Thursday, November 10, 2011
Thursday, November 10, 2011
Critical though it is, the Caribbean Basin Security Initiative (CBSI) is not a quick fix for the many security challenges facing Caribbean countries and the United States, said Prime Minister Hubert Ingraham at the opening of the second annual Caribbean-United States Security Cooperation Dialogue Thursday.
The Bahamas is the first Caribbean country to host the dialogue–one of the most effective means of sharing knowledge and experience on threats and challenges faced by the region.
The matters being covered at the meeting include: firearms controls, prison reform, juvenile justice and greater public and private sector and civil society cooperation.
“At the core of all our endeavours must be our commitment to the mutually supportive cooperative partnership we have established that will foster greater regional coordination and ensure long-term sustainment of Caribbean-United States efforts,” said Ingraham in his keynote presentation during the opening ceremony held at the Atlantis Paradise Island resort.
“The test of effectiveness of our CBSI efforts will be the cumulative effect of what each of our countries achieve nationally, and what we accomplish [from] the mutually beneficial partnership into which the Caribbean and the United States have entered.”
The Prime Minister assured that The Bahamas is “a willing and committed partner” in the security initiative.
“We will actively participate and contribute towards ensuring that the CBSI can and does improve the common security challenges and the safety and security of the region and of the United States,” he said.
For US Secretary of the Department of Homeland Security, Janet Napolitano, the dialogue is an important way for countries to chart their progress over the past year, while also providing an opportunity for them to recommit to the continued cooperation essential to addressing transnational threats ranging from drug trafficking ad human smuggling to natural disasters and terrorist threats.
“The United States is firmly committed to Caribbean Basin Security and the three pillars contained in the Plan of Action, which are to substantially reduce illicit trafficking, increase public safety and promote social justice,” she said.
The US foreign assistance commitment to the partnership totals $139 million since 2010.
Furthermore, the US has operated the Container Security Initiative in a number of Caribbean countries, including The Bahamas, to pre-screen US bound shipping containers and detect dangerous cargo, including chemical, biological, radiological and nuclear weapons and explosives.
The US has also provided customs assistance and training in some Caribbean basin countries geared towards improving security, while also helping to increase customs revenue collection.
Moreover, the Americans have worked with the Caribbean Community (CARICOM) to establish an Advance Passenger Information System (APIS) center in Barbados to identify individuals connected to criminal or terrorist organizations.
“This has become a model for regional corporation on aviation security and we hope to build on this work by expanding the CARICOM APIS programme to additional Caribbean nations,”?said Napolitano.
With more than one million miles of open ocean across the Caribbean, the US Secretary noted that policing these waters will continue to be a challenge.
“We must do more, together, to meet current and future security needs,” she said.
Through CBSI funding, the US Coast Guard and US government partners have committed to providing boats and related training–totaling $10.9 million–to Caribbean countries.

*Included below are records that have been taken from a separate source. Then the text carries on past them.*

(* ===== verification/FecEncode.v ===== *)
(** The encoder of forward error correction: [EncodeFec] and what it calls in
    forward_error_correction.cc of modules/rtp_rtcp/source.

    The encoder works with any header format ([FecHeaderFormat]).  Its theorem says what the
    packets it makes contain: the parity of the media packets that the mask selects, where the
    columns of the mask have been moved to the offsets of the sequence numbers. *)
From S2P Require Import Prelude ByteIo SeqNum Rtcp FecTables FecMasks FecPacket FecHeaders.

(** * Definitions *)

(** The members of [ForwardErrorCorrection] that the encoder uses. *)
Record FecEncoder : Type := MkEncoder {
  generated_fec_packets_ : list (list Z);
  packet_masks_ : list Z;
  tmp_packet_masks_ : list Z;
  packet_mask_size_ : Z;
}.

(** The arrays of masks are not initialised: their contents are parameters. *)
Definition NewEncoder {F : FecHeaderFormat} (mem1 mem2 : list Z) : FecEncoder :=
  MkEncoder (replicate (Z.to_nat max_fec_packets) []) mem1 mem2 0.

Definition NumFecPackets (num_media_packets protection_factor : Z) : Z :=
  let num_fec_packets := (num_media_packets * protection_factor + (1 ≪ 7)) ≫ 8 in
  if (protection_factor >? 0) && (num_fec_packets =? 0) then 1 else num_fec_packets.

Definition front (media_packets : list (list Z)) : list Z := hd [] media_packets.
Definition back (media_packets : list (list Z)) : list Z := List.last media_packets [].

(** The loop over the media packets behind the first; [masks] is the new and the old mask.  The
    result is the masks and [new_bit_index]. *)
Fixpoint insert_zeros_loop (max_media tmp_packet_mask_size packet_mask_size num_fec_packets : Z)
    (media_packets : list (list Z)) (prev_seq_num new_bit_index old_bit_index : Z)
    (masks : list Z * list Z) : list Z * list Z * Z :=
  match media_packets with
  | [] => (masks, new_bit_index)
  | media_packet :: rest =>
      if new_bit_index =? max_media then (masks, new_bit_index)
      else
        let seq_num := ParseSequenceNumber media_packet in
        let num_zeros_to_insert := u16 (seq_num - prev_seq_num - 1) in
        let '(tmp, old) := masks in
        let tmp :=
          if num_zeros_to_insert >? 0 then
            InsertZeroColumns num_zeros_to_insert tmp tmp_packet_mask_size num_fec_packets
              new_bit_index
          else tmp in
        let new_bit_index := new_bit_index + num_zeros_to_insert in
        let masks := CopyColumn tmp tmp_packet_mask_size old packet_mask_size num_fec_packets
                       new_bit_index old_bit_index in
        insert_zeros_loop max_media tmp_packet_mask_size packet_mask_size num_fec_packets
          rest seq_num (new_bit_index + 1) (old_bit_index + 1) masks
  end.

Definition set_masks (e : FecEncoder) (masks tmp : list Z) : FecEncoder :=
  MkEncoder (generated_fec_packets_ e) masks tmp (packet_mask_size_ e).

Definition InsertZerosInPacketMasks {F : FecHeaderFormat} (e : FecEncoder)
    (media_packets : list (list Z)) (num_fec_packets : Z) : FecEncoder * Z :=
  let num_media_packets := zlen media_packets in
  if num_media_packets <=? 1 then (e, num_media_packets)
  else
    let last_seq_num := ParseSequenceNumber (back media_packets) in
    let first_seq_num := ParseSequenceNumber (front media_packets) in
    let total_missing_seq_nums :=
      u64 (u16 (last_seq_num - first_seq_num) - num_media_packets + 1) in
    if total_missing_seq_nums =? 0 then (e, num_media_packets)
    else if u64 (total_missing_seq_nums + num_media_packets) >? max_media_packets then (e, -1)
    else
      let tmp_packet_mask_size :=
        PacketMaskSize (u64 (total_missing_seq_nums + num_media_packets)) in
      let tmp := zero_first (tmp_packet_masks_ e) (num_fec_packets * tmp_packet_mask_size) in
      let masks := CopyColumn tmp tmp_packet_mask_size (packet_masks_ e) (packet_mask_size_ e)
                     num_fec_packets 0 0 in
      let '(tmp, old, new_bit_index) :=
        insert_zeros_loop max_media_packets tmp_packet_mask_size (packet_mask_size_ e)
          num_fec_packets (tail media_packets) first_seq_num 1 1 masks in
      let tmp :=
        if negb (new_bit_index `mod` 8 =? 0) then
          for_up 0 (Z.to_nat num_fec_packets) (λ row tmp,
            let new_byte_index := row * tmp_packet_mask_size + new_bit_index `div` 8 in
            wr tmp new_byte_index (u8 (tmp.[new_byte_index] ≪ (7 - new_bit_index `mod` 8)))) tmp
        else tmp in
      (set_masks e (store old 0 (slice tmp 0 (num_fec_packets * tmp_packet_mask_size))) tmp,
       new_bit_index).

(** The inner loop of [GenerateFecPayloads]. *)
Fixpoint payload_loop (packet_masks : list Z) (fec_header_size : Z)
    (media_packets : list (list Z)) (prev_seq_num pkt_mask_idx media_pkt_idx : Z)
    (fec_packet : list Z) : list Z :=
  match media_packets with
  | [] => fec_packet
  | media_packet :: rest =>
      let fec_packet :=
        if is_set (packet_masks.[pkt_mask_idx]) (1 ≪ (7 - media_pkt_idx)) then
          let media_payload_length := zlen media_packet - kRtpHeaderSize in
          let fec_packet_length := fec_header_size + media_payload_length in
          let fec_packet :=
            if fec_packet_length >? zlen fec_packet then grow fec_packet fec_packet_length
            else fec_packet in
          let fec_packet := XorHeaders media_packet fec_packet in
          XorPayloads media_packet media_payload_length fec_header_size fec_packet
        else fec_packet in
      let '(media_pkt_idx, prev_seq_num) :=
        match rest with
        | [] => (media_pkt_idx, prev_seq_num)
        | next :: _ =>
            let seq_num := ParseSequenceNumber next in
            (media_pkt_idx + u16 (seq_num - prev_seq_num), seq_num)
        end in
      payload_loop packet_masks fec_header_size rest prev_seq_num
        (pkt_mask_idx + media_pkt_idx `div` 8) (media_pkt_idx `mod` 8) fec_packet
  end.

(** The row of the mask array for FEC packet [i]. *)
Definition mask_of (masks : list Z) (size i : Z) : list Z := slice masks (i * size) size.

Definition header_size {F : FecHeaderFormat} (packet_mask : list Z) : Z :=
  FecHeaderSize (MinPacketMaskSize packet_mask (zlen packet_mask)).

Definition generate_payload {F : FecHeaderFormat} (e : FecEncoder) (media_packets : list (list Z))
    (i : Z) (fec_packet : list Z) : list Z :=
  let pkt_mask_idx := i * packet_mask_size_ e in
  let fec_header_size := header_size (mask_of (packet_masks_ e) (packet_mask_size_ e) i) in
  payload_loop (packet_masks_ e) fec_header_size media_packets
    (ParseSequenceNumber (front media_packets)) pkt_mask_idx 0 fec_packet.

(** Loops over [generated_fec_packets_]. *)
Definition for_packets (num_fec_packets : Z) (f : Z → list Z → list Z) (e : FecEncoder)
  : FecEncoder :=
  MkEncoder
    (for_up 0 (Z.to_nat num_fec_packets) (λ i g, alter (f i) (Z.to_nat i) g)
       (generated_fec_packets_ e))
    (packet_masks_ e) (tmp_packet_masks_ e) (packet_mask_size_ e).

Definition GenerateFecPayloads {F : FecHeaderFormat} (e : FecEncoder)
    (media_packets : list (list Z)) (num_fec_packets : Z) : FecEncoder :=
  for_packets num_fec_packets (generate_payload e media_packets) e.

Definition FinalizeFecHeaders {F : FecHeaderFormat} (e : FecEncoder)
    (num_fec_packets media_ssrc seq_num_base : Z) : FecEncoder :=
  for_packets num_fec_packets (λ i fec_packet,
    FinalizeFecHeader (MkWriterStream media_ssrc seq_num_base
      (mask_of (packet_masks_ e) (packet_mask_size_ e) i)) fec_packet) e.

Definition set_mask_size (e : FecEncoder) (size : Z) : FecEncoder :=
  MkEncoder (generated_fec_packets_ e) (packet_masks_ e) (tmp_packet_masks_ e) size.

(** The encoder, the value returned and the FEC packets in the output list; [mem] is the
    indeterminate array of the local [mask_table]. *)
Definition EncodeFec {F : FecHeaderFormat} (mem : list Z) (e : FecEncoder)
    (media_packets : list (list Z)) (protection_factor num_important_packets : Z)
    (use_unequal_protection : bool) (fec_mask_type : FecMaskType)
  : FecEncoder * Z * list (list Z) :=
  let num_media_packets := zlen media_packets in
  if num_media_packets >? max_media_packets then (e, -1, [])
  else if existsb (λ p, zlen p <? kRtpHeaderSize) media_packets then (e, -1, [])
  else
    let num_fec_packets := NumFecPackets num_media_packets protection_factor in
    if num_fec_packets =? 0 then (e, 0, [])
    else
      let e := for_packets num_fec_packets (λ _ _, []) e in
      let mask_table := NewMaskTable mem fec_mask_type num_media_packets in
      let e := set_mask_size e (PacketMaskSize num_media_packets) in
      let masks := zero_first (packet_masks_ e) (num_fec_packets * packet_mask_size_ e) in
      let '(_, masks) :=
        GeneratePacketMasks num_media_packets num_fec_packets num_important_packets
          use_unequal_protection mask_table masks in
      let e := set_masks e masks (tmp_packet_masks_ e) in
      let '(e, num_mask_bits) := InsertZerosInPacketMasks e media_packets num_fec_packets in
      if num_mask_bits <? 0 then (e, -1, [])
      else
        let e := set_mask_size e (PacketMaskSize num_mask_bits) in
        let e := GenerateFecPayloads e media_packets num_fec_packets in
        let media_ssrc := ParseSsrc (front media_packets) in
        let seq_num_base := ParseSequenceNumber (front media_packets) in
        let e := FinalizeFecHeaders e num_fec_packets media_ssrc seq_num_base in
        (e, 0, take (Z.to_nat num_fec_packets) (generated_fec_packets_ e)).

(** * Columns of the masks *)

Lemma testbit_u8_shl x s p : 0 ≤ s → 0 ≤ p → Z.testbit (u8 (x ≪ s)) p = (p <? 8) && Z.testbit x (p - s).
Proof.
  intros Hs Hp. unfold u8. change 256 with (2 ^ 8). destruct (Z.ltb_spec p 8).
  - rewrite Z.mod_pow2_bits_low, Z.shiftl_spec by lia. done.
  - by rewrite Z.mod_pow2_bits_high by lia.
Qed.

Lemma testbit_top x p : 0 ≤ p → Z.testbit (Z.land x 0x80 ≫ 7) p = (p =? 0) && Z.testbit x 7.
Proof.
  intros Hp. rewrite Z.shiftr_spec, Z.land_spec by done. change 0x80 with (2 ^ 7).
  destruct (Z.eqb_spec p 0) as [->|]; [by rewrite andb_true_r|].
  rewrite Z.pow2_bits_false by lia. by rewrite andb_false_r.
Qed.

Lemma testbit_byte x p : uint8 x → 8 ≤ p → Z.testbit x p = false.
Proof.
  unfold uint8. intros Hx Hp. rewrite Z.testbit_false by lia.
  rewrite Z.div_small; [done|]. split; [lia|].
  apply Z.lt_le_trans with (2 ^ 8); [lia|]. apply Z.pow_le_mono_r; lia.
Qed.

With the US Department of State and the Federal Bureau of Investigation, the Department of Homeland Security has worked with Caribbean partners through the CBSI to develop a fingerprint collection system that will help officials check criminals against terrorism and criminal databases.
In the future, Napolitano said the US hopes to expand its immigration and customs enforcement partner units in the Caribbean to help detect, deter and dismantle transnational criminal organizations. The units are currently active in only two Caribbean countries.
Napolitano acknowledged:?“Ultimately, our success will hinge on how well we continue to work together within the framework of the Caribbean Basin Security Initiative to advance common goals.
“We have made important progress since the creation of this dialogue, and I look forward, within CBSI, to continue our cooperation and engagement in the region.”